Retype, word for word, every line of the records below starting at the one that contains "assert (∀ sess1 w1, left_world" and ending at the one that contains "split; [|eexists; split;"; include both of those lines and nothing more.

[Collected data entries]

<<<<

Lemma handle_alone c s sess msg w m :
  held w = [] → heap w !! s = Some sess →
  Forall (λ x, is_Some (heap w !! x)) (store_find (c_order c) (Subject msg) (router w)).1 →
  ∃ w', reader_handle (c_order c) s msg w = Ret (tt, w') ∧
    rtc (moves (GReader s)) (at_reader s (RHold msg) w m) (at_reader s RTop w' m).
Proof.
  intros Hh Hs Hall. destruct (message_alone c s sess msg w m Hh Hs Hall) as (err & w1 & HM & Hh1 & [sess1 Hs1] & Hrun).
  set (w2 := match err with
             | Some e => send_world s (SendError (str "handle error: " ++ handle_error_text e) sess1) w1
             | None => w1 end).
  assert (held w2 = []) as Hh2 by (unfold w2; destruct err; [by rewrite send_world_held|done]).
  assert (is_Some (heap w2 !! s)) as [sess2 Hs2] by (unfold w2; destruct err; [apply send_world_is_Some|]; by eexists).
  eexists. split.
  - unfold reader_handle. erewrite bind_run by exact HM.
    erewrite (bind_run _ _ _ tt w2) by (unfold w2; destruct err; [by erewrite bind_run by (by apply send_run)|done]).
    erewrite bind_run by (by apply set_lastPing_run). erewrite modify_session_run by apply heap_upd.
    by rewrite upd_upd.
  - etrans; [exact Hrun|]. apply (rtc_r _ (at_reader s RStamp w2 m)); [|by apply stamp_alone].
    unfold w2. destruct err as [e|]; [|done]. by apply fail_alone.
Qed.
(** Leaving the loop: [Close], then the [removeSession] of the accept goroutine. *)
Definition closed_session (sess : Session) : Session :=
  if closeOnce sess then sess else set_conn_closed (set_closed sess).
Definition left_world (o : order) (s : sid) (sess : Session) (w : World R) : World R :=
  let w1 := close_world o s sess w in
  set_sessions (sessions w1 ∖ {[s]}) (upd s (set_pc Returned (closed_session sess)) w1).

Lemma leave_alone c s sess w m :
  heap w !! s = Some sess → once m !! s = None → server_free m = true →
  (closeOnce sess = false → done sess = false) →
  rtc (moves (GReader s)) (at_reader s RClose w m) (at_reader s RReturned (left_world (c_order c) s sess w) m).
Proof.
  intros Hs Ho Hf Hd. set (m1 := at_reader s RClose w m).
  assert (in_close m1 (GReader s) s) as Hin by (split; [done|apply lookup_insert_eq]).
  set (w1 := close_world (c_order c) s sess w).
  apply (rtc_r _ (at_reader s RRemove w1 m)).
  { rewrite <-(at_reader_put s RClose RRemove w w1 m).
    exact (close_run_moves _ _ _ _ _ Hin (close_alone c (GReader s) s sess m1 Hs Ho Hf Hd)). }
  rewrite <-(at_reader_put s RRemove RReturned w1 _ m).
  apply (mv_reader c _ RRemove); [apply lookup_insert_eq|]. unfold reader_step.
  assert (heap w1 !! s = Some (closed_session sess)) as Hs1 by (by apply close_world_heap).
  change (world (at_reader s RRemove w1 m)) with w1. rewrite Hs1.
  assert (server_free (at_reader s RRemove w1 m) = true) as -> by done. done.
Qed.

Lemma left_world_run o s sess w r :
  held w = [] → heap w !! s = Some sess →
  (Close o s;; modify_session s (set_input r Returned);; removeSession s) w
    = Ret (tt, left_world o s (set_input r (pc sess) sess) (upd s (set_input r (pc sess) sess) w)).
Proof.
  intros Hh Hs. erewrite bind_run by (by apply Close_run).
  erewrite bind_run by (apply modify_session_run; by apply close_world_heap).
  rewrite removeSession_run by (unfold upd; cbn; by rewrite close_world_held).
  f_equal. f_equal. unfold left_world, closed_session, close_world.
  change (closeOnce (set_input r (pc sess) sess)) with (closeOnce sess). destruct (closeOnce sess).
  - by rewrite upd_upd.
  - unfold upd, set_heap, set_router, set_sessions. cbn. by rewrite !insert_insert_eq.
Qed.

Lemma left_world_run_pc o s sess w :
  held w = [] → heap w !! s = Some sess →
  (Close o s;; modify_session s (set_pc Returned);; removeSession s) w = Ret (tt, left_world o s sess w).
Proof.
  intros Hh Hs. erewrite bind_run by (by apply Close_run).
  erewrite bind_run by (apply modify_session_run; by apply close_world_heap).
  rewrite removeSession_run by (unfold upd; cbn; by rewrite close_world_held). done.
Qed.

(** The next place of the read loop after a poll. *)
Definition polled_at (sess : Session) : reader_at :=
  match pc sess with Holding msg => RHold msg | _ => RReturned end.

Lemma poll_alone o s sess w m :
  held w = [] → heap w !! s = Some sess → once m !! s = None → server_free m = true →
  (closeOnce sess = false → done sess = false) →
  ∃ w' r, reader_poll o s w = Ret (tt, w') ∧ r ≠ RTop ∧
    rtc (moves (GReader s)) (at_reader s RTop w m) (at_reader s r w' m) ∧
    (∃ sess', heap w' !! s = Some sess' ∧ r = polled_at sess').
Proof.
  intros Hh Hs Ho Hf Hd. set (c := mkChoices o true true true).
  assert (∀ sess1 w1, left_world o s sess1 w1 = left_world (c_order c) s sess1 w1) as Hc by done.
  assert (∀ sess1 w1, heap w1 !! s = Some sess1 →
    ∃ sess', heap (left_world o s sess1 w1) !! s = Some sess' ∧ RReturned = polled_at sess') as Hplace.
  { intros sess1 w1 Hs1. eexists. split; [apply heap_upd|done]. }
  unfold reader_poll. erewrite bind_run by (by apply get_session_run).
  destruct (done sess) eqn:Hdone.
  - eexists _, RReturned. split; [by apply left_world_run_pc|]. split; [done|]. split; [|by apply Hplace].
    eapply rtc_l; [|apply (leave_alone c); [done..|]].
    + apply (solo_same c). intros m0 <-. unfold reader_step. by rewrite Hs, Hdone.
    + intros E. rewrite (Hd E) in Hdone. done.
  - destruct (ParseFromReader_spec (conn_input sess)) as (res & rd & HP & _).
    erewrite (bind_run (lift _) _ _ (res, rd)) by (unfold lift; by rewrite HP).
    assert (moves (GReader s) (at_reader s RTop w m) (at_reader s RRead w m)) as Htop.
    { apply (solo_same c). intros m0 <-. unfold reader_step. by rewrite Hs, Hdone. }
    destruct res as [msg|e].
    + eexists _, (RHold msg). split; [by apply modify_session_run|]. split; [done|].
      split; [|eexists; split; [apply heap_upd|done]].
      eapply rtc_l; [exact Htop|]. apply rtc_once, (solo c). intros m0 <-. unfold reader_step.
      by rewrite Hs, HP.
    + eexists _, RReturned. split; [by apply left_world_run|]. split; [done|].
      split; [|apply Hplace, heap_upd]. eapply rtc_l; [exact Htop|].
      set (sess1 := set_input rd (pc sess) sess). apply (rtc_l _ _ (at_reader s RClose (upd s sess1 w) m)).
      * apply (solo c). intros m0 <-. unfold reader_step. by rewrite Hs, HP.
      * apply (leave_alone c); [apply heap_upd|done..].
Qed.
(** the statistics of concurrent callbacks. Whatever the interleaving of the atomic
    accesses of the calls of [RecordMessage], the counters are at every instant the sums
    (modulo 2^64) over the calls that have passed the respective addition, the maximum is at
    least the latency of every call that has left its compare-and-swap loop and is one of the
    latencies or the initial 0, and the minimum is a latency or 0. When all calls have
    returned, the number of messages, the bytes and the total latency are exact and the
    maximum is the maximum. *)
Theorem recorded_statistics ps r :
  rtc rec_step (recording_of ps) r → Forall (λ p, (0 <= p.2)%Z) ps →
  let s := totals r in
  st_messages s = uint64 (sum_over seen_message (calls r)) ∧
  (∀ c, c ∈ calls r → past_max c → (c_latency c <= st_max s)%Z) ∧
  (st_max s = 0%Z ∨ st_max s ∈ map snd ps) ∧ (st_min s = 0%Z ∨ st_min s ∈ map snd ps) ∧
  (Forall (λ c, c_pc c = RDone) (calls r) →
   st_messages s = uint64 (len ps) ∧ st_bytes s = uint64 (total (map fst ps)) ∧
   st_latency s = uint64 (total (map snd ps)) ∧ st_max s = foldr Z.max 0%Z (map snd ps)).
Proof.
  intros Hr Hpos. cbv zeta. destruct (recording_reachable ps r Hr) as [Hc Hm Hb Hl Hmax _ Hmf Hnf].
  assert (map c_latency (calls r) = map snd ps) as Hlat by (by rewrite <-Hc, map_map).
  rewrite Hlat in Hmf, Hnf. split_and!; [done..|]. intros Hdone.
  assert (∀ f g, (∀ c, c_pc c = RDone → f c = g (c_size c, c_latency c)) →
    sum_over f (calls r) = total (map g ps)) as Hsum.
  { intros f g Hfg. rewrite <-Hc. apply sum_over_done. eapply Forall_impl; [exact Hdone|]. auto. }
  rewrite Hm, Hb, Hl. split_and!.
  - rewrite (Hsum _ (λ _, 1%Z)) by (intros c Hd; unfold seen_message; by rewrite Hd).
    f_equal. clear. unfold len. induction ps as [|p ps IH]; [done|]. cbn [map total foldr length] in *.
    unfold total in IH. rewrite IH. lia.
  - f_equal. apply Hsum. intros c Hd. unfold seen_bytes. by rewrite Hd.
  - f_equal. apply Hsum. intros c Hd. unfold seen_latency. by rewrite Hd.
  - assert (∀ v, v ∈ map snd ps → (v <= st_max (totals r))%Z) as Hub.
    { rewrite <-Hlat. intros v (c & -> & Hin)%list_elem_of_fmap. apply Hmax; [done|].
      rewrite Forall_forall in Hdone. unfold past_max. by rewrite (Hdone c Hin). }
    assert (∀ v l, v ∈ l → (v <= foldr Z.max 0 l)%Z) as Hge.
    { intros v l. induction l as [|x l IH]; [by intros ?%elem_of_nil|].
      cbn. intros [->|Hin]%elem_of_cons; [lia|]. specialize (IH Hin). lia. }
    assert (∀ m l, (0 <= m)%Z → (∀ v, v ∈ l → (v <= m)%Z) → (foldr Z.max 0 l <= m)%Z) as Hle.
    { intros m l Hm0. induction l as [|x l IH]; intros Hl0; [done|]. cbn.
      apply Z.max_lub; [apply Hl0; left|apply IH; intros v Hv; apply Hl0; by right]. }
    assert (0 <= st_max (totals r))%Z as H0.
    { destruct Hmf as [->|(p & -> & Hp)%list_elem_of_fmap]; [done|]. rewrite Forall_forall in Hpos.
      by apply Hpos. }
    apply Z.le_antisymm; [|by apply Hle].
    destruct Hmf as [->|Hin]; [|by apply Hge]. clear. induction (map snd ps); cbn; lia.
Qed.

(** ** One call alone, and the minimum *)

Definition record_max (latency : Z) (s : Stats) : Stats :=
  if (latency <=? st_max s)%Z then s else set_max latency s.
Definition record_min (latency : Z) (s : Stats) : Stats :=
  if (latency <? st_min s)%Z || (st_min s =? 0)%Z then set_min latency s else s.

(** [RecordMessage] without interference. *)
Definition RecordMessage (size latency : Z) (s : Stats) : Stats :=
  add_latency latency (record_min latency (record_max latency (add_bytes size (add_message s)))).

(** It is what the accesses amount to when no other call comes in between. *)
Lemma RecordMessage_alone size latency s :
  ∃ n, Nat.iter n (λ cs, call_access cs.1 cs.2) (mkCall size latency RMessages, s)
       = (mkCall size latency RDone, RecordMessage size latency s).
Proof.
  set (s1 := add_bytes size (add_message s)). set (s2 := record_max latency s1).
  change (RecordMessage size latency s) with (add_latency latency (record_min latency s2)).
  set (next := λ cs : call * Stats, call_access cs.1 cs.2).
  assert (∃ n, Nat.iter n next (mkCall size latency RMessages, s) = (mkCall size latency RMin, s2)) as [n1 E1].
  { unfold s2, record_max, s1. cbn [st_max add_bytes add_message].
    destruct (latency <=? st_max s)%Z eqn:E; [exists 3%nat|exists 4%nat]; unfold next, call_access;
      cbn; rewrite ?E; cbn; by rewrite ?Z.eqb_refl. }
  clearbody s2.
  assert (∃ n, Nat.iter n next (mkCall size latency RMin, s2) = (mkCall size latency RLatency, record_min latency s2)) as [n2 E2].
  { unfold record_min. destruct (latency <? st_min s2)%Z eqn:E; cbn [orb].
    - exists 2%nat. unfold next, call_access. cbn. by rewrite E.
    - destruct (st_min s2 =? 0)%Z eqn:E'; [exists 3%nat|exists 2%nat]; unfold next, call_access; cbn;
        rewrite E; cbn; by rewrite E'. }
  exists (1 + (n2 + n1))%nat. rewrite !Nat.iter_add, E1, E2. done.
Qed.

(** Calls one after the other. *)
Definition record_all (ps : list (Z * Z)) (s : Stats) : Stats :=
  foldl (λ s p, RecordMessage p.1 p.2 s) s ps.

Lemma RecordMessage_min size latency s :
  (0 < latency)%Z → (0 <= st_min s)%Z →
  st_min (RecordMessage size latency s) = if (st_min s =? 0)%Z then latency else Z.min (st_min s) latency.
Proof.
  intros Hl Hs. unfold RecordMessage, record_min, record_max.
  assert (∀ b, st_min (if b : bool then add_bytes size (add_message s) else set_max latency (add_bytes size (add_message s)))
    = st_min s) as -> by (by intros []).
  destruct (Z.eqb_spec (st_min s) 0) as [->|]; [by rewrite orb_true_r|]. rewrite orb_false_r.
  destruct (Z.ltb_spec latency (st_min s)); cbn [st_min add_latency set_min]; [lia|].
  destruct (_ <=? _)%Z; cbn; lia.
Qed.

>>>>

TASK SOLUTION
  assert (∀ sess1 w1, left_world o s sess1 w1 = left_world (c_order c) s sess1 w1) as Hc by done.
  assert (∀ sess1 w1, heap w1 !! s = Some sess1 →
    ∃ sess', heap (left_world o s sess1 w1) !! s = Some sess' ∧ RReturned = polled_at sess') as Hplace.
  { intros sess1 w1 Hs1. eexists. split; [apply heap_upd|done]. }
  unfold reader_poll. erewrite bind_run by (by apply get_session_run).
  destruct (done sess) eqn:Hdone.
  - eexists _, RReturned. split; [by apply left_world_run_pc|]. split; [done|]. split; [|by apply Hplace].
    eapply rtc_l; [|apply (leave_alone c); [done..|]].
    + apply (solo_same c). intros m0 <-. unfold reader_step. by rewrite Hs, Hdone.
    + intros E. rewrite (Hd E) in Hdone. done.
  - destruct (ParseFromReader_spec (conn_input sess)) as (res & rd & HP & _).
    erewrite (bind_run (lift _) _ _ (res, rd)) by (unfold lift; by rewrite HP).
    assert (moves (GReader s) (at_reader s RTop w m) (at_reader s RRead w m)) as Htop.
    { apply (solo_same c). intros m0 <-. unfold reader_step. by rewrite Hs, Hdone. }
    destruct res as [msg|e].
    + eexists _, (RHold msg). split; [by apply modify_session_run|]. split; [done|].
      split; [|eexists; split; [apply heap_upd|done]].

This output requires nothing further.